Il 3 giugno 2012 in Piemonte si vota il referendum per limitare la caccia all’interno della regione. Molti gli artisti ed i personaggi politici che hanno prestato il loro volto e la loro voce per invitare la popolazione ad andare a votare. Un’occasione importante per circoscrivere e limitare i danni di un’attività ormai fuori moda, che sta mettendo in pericolo l’esistenza di molte specie.

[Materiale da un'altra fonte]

Lemma UpdateTestCase_run ctx oid sid id req w r w' :
  UpdateTestCase_ ctx oid sid id req w = (r, w') -> succeeded r = true ->
  exists p b old cc now, ctx = Some p /\ req = Some b /\ t_cases (w_db w) !! id = Some old /\ case_of sid old = true /\
    update_case now (merge_case old b (p_UserID p)) (w_db w) = Ok (w_db w') /\
    stored_case (tc_Content (merge_case old b (p_UserID p))) = Some cc /\
    r = JSON 200 (OneCase (merge_case old b (p_UserID p))).
Proof.
  intros E. replace r with (UpdateTestCase_ ctx oid sid id req w).1 by (by rewrite E).
  replace w' with (UpdateTestCase_ ctx oid sid id req w).2 by (by rewrite E). clear E.
  pattern (UpdateTestCase_ ctx oid sid id req w).1, (UpdateTestCase_ ctx oid sid id req w).2. apply func_ends.
  match goal with |- wp _ ?P _ _ => assert (quiet (w_db w) P) as Hq end.
  { intros r0 w0 [Hn%negb_true_iff _]%andb_true_iff _ Hs. congruence. }
  repeat ends_step. cbn zeta. eapply ends_write; [done|done|]. intros now w2 Hd _. subst.
  destruct (stored_case (tc_Content (merge_case x a0 (p_UserID a)))) as [cc|] eqn:Ecc;
    [|unfold update_case in Hd; by rewrite Ecc in Hd]. exists a, a0, x, cc, now. by split_and!.
Qed.

(** (lemma) Updating a case with a body that names no field of its content: if it
    succeeds, the case keeps its pack and every column of its content, but whether it is
    critical and whether it requires evidence become what the body says - false, when the body
    does not name them - and no other row of any table changes. *)
Theorem bare_update_sets_flags ctx oid sid id b w r w' :
  tests_ok (w_db w) -> bare b -> UpdateTestCase_ ctx oid sid id (Some b) w = (r, w') -> succeeded r = true ->
  exists old new, t_cases (w_db w) !! id = Some old /\ w_db w' = set_cases (w_db w) (<[id := new]> (t_cases (w_db w))) /\
    tc_TestPackID new = tc_TestPackID old /\ case_owner new = case_owner old /\ tc_live new = true /\
    tc_Content new = set_flags (cc_IsCritical (tc_Content (cq_TestCase b)))
                       (cc_EvidenceRequired (tc_Content (cq_TestCase b))) (tc_Content old).
Proof.
  intros Hok [Hp (c & e & Hc)] E Hs. destruct (UpdateTestCase_run _ _ _ _ _ _ _ _ E Hs) as
    (p & b' & old & cc & now & -> & [= <-] & Hold & Hcase & Hu & Hcc & _).
  destruct (ok_cases _ Hok id old Hold) as [Hid _ _ Hst _]. apply andb_true_iff in Hcase as [Hl _].
  unfold update_case, merge_case in Hu, Hcc. cbn [tc_Content] in Hcc. rewrite Hc, merge_flags in Hcc.
  rewrite (stored_flags c e _ Hst) in Hcc. injection Hcc as <-.
  cbn [tc_Content tc_ID tc_TestPackID tc_Audit] in Hu. rewrite Hp, Hc, merge_flags, (stored_flags c e _ Hst), Hid, Hold, Hl in Hu.
  cbn in Hu. repeat (case_match; try done). injection Hu as Hu. rewrite Hc.
  exists old. eexists. split_and!; [done|symmetry; exact Hu|done..].
Qed.

(** ** Creating a run and reading it *)

Lemma CreateTestRun_run ctx oid sid b w r w' :
  CreateTestRun_ ctx oid sid (Some b) w = (r, w') -> succeeded r = true ->
  exists run now, r = JSON 201 (OneRun run) /\ service_in oid sid (w_db w) /\ insert_run now run (w_db w) = Ok (w_db w') /\
    tr_ServiceID run = sid /\ tr_LoadMetrics run = tr_LoadMetrics b /\ tr_DeletedAt run = tr_DeletedAt b /\
    str_empty (tr_Status run) = false /\ tr_ExecutedAt run = tr_CreatedAt run /\ tr_UpdatedAt run = tr_CreatedAt run.
Proof.
  intros E. replace r with (CreateTestRun_ ctx oid sid (Some b) w).1 by (by rewrite E).
  replace w' with (CreateTestRun_ ctx oid sid (Some b) w).2 by (by rewrite E). clear E.
  pattern (CreateTestRun_ ctx oid sid (Some b) w).1, (CreateTestRun_ ctx oid sid (Some b) w).2. apply func_ends.
  match goal with |- wp _ ?P _ _ => assert (quiet (w_db w) P) as Hq end.
  { intros r0 w0 [Hn%negb_true_iff _]%andb_true_iff _ Hs. congruence. }
  repeat ends_step. cbn zeta. eapply ends_write; [done|done|]. intros now w2 Hd _.
  eexists _, now. split; [reflexivity|]. simplify_eq. cbn. split_and!; try done.
  unfold or_old_str. by destruct (str_empty (tr_Status a0)) eqn:?.
Qed.

(** (lemma) A run that was created reads back: as long as the database answers, the
    request for it gives the run the creation answered with, to the last column - for a body
    that sets no deletion time, with metrics their column keeps, when the clock did not read
    the zero time. *)
Theorem created_run_reads_back ctx oid sid b w run w' :
  CreateTestRun_ ctx oid sid (Some b) w = (JSON 201 (OneRun run), w') ->
  tr_DeletedAt b = None -> kept_payload (tr_LoadMetrics b) -> tr_CreatedAt run <> 0%Z -> w_faults w' = [] ->
  exists w2, GetTestRun_ oid sid (tr_ID run) w' = (JSON 200 (OneRun run), w2) /\ w_db w2 = w_db w'.
Proof.
  intros E Hdel Hm Ht Hf. destruct (CreateTestRun_run _ _ _ _ _ _ _ E eq_refl) as
    (run' & now & [= <-] & (s & Hs & Ho & Hl) & Hi & Hsv & Hlm & Hd & Hst & He & Hu).
  unfold insert_run in Hi. rewrite Hlm, Hm in Hi. repeat (case_match; try done).
  match goal with Hx : negb _ = false |- _ => rename Hx into Hv end. injection Hi as Hi.
  assert (stored_run now run (tr_LoadMetrics b) = run) as Hrow.
  { unfold stored_run, or_now. rewrite Hst, He, Hu. apply Z.eqb_neq in Ht. rewrite Ht, <-Hlm.
    destruct run; cbn in *. congruence. }
  rewrite Hrow in Hi. apply negb_false_iff in Hv. rewrite !andb_true_iff in Hv. destruct Hv as [[Hv _] _].
  assert (valid_uuid sid = true) as Hsid by (rewrite <-Hsv; cbn in Hv; rewrite !andb_true_iff in Hv; tauto).
  assert (db_services (w_db w') !! sid = Some s) as Hsv' by (by rewrite <-Hi).
  assert (t_runs (w_db w') !! tr_ID run = Some run) as Hrun by (rewrite <-Hi; apply lookup_insert_eq).
  assert (run_of sid run = true) as Hof by (unfold run_of, tr_live; by rewrite Hd, Hdel, Hsv, String.eqb_refl).
  exists (GetTestRun_ oid sid (tr_ID run) w').2.
  assert ((GetTestRun_ oid sid (tr_ID run) w').1 = JSON 200 (OneRun run) /\
          w_db (GetTestRun_ oid sid (tr_ID run) w').2 = w_db w') as [<- ->]; [|split; [by destruct (GetTestRun_ _ _ _ _)|done]].
  apply (func_ends (fun r w2 => r = JSON 200 (OneRun run) /\ w_db w2 = w_db w')).
  unfold ensureServiceInOrg, live_in, GetService, GetTestRun. rewrite !wp_bind. apply wp_try.
  rewrite query_runs by (cbn; by rewrite ?Hsid). rewrite Hsv', wp_return_if, Hl, Ho, String.eqb_refl.
  split; [done|intros _]. rewrite !wp_bind. apply wp_try.
  rewrite query_runs; [|done|cbn in Hv |- *; by destruct (valid_uuid (tr_ID run))].
  cbn [w_db with_faults]. rewrite Hrun. cbn [non_nil]. rewrite wp_bind, wp_ret, wp_bind, Hof. by split.
Qed.
End Flow.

Quello che richiede il Referendum contro la caccia, ovvero le ragioni del Sì, è la cancellazione dall’elenco delle specie cacciabili di 25 specie di fauna selvatica italiana in pericolo di sopravvivenza. Inoltre il divieto di caccia durante la domenica e su terreni ricoperti di neve, regola già esistente ma che il referendum vorrebbe eliminare così da salvare quelle specie ancora cacciabili d’inverno come la volpe, gli ungulati e la fauna alpina. Infine il referendum vorrebbe limitare privilegi e agi concessi alle aziende private e alle ex riserve private di caccia, dove gli animali vengono abbattuti in numero maggiore

Il referendum non è abrogativo ma cerca di ridimensionare alcuni passaggi della legge, così da salvaguardare alcune specie in via di estinzione e il territorio riconsegnandolo ai cittadini per le classiche gite fuori porta. Sull’argomento si stanno confrontando in modo veemente i rappresentanti delle due fazioni, il Presidente della Regione Roberto Cota sostiene l’inutilità della votazione liquidandolo come uno spreco di soldi. Ma i rappresentanti delle associazioni animaliste, oltre agli esponenti politici in favore dello stesso, nè confermano l’utilità principalmente per la salvaguardia del territorio, della salute dell’ambiente e del cittadino stesso, oltre alla necessità del Referendum come espressione insindacabile del pensiero dei cittadini.

Per quanto possa risultare affascinante e tradizionalista, la caccia è un’attività che purtroppo si scontra con una situazione ambientale già seriamente minata. Oltre a risultare pericolosa per gli stessi cacciatori che spesso si uccidono a vicenda, convinti di colpire un animale. Infine i cani da caccia, vittime loro stessi della tradizione, vengono addestrati all’azione e sovente se timidi e riluttanti vengono abbandonati al loro destino e alla morte certa.